[Stored data entries]
--------

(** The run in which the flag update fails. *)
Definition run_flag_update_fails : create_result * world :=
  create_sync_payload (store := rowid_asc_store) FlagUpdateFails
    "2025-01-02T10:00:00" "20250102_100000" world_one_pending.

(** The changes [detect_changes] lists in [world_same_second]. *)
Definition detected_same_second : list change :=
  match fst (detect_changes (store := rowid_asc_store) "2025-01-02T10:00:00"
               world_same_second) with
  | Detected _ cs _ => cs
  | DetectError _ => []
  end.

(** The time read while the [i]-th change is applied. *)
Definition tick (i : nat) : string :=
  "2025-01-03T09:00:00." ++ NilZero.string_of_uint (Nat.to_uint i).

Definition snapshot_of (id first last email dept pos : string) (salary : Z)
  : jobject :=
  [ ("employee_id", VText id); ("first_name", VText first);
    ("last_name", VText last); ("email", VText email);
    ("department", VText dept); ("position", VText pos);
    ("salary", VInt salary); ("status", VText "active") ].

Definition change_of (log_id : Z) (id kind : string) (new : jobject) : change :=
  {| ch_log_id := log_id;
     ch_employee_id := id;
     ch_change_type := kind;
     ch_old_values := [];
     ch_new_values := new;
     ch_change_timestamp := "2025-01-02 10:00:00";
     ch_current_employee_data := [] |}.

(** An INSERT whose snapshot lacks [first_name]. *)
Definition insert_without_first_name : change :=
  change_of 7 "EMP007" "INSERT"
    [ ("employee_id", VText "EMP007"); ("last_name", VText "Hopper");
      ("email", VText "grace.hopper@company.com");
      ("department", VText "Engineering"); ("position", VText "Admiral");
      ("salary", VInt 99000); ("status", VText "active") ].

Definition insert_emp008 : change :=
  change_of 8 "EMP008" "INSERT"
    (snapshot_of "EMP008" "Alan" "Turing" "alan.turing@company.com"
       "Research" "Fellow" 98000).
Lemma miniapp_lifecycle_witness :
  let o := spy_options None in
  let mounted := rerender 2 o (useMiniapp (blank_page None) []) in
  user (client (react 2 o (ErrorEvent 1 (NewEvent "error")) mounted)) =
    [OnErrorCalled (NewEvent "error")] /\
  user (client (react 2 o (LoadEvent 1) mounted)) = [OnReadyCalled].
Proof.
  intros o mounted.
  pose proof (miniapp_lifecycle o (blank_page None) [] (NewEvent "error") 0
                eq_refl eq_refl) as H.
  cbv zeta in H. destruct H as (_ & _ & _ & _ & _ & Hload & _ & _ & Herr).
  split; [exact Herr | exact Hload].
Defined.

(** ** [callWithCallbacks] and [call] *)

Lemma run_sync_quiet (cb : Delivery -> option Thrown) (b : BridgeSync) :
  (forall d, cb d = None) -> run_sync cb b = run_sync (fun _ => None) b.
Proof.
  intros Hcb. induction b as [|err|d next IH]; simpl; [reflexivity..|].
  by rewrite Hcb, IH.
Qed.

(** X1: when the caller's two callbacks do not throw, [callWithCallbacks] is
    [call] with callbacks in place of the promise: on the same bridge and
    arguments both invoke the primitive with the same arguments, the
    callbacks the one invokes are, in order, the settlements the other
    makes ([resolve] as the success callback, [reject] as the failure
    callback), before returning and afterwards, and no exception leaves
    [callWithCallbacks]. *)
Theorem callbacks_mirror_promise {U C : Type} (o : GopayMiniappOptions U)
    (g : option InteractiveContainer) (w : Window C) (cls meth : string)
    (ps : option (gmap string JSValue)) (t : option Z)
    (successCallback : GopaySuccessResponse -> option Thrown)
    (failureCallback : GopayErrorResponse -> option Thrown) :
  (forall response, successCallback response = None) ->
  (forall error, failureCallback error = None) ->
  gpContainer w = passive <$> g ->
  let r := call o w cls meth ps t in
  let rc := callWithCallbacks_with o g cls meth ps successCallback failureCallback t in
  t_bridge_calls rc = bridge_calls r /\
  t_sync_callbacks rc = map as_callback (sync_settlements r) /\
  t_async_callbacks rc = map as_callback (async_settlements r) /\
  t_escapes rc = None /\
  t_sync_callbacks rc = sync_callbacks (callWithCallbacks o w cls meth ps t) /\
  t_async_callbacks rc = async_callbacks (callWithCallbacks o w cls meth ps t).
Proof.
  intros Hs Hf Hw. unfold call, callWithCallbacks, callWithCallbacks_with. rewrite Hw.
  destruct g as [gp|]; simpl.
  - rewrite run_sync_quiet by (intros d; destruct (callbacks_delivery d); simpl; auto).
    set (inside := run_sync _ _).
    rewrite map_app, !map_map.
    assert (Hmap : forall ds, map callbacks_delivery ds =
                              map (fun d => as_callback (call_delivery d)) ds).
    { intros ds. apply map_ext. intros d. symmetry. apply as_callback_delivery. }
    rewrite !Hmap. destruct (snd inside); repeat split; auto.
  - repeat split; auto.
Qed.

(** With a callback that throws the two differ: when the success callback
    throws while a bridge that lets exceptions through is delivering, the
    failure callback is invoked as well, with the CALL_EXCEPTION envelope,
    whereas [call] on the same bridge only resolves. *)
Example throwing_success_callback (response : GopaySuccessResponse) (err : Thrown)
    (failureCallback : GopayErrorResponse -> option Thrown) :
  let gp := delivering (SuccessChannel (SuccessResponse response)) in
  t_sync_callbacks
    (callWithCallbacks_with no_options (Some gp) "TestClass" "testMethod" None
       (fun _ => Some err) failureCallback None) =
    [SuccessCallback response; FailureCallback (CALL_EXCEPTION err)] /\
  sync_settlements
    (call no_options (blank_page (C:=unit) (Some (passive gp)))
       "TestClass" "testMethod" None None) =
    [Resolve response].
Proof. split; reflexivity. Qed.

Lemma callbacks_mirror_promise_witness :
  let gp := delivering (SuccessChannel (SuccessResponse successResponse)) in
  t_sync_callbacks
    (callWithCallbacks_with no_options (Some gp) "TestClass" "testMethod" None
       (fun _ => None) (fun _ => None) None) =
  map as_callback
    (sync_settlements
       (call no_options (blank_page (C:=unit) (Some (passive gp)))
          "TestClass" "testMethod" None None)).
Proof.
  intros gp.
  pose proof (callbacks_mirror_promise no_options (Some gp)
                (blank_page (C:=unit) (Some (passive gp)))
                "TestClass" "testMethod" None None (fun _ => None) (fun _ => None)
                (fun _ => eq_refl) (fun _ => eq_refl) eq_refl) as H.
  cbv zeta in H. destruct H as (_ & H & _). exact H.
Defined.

--------

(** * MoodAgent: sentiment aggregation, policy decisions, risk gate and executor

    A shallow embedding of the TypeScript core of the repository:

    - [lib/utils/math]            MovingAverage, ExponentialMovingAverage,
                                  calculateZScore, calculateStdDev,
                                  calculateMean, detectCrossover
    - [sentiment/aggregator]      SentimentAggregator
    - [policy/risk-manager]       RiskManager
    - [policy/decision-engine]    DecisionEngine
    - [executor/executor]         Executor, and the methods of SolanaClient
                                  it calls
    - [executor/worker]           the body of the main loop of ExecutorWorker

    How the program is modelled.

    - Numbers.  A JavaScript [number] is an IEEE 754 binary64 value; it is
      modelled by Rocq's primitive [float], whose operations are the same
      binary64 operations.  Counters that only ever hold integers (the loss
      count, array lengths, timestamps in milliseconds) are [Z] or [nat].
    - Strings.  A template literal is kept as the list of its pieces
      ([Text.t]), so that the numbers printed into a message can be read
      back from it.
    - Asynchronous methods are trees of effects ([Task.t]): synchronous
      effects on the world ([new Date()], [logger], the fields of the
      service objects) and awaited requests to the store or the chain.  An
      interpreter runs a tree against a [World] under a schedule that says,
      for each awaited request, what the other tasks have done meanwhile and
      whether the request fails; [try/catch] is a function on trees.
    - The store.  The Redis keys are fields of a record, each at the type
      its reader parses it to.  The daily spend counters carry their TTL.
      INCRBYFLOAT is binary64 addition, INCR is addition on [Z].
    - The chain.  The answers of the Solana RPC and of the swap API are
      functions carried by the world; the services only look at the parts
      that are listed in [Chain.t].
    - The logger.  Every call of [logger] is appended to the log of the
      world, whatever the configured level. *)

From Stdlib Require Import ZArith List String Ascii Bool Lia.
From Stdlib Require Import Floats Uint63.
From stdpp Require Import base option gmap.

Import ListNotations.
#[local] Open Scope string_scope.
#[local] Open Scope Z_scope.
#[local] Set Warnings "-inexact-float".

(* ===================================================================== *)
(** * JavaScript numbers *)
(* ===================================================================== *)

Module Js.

--------

» **Action item**
Where in the entries does the word "simpl" occur? Copy out each line that has it.

» **Written answer**
  intros Hcb. induction b as [|err|d next IH]; simpl; [reflexivity..|].
  destruct g as [gp|]; simpl.
  - rewrite run_sync_quiet by (intros d; destruct (callbacks_delivery d); simpl; auto).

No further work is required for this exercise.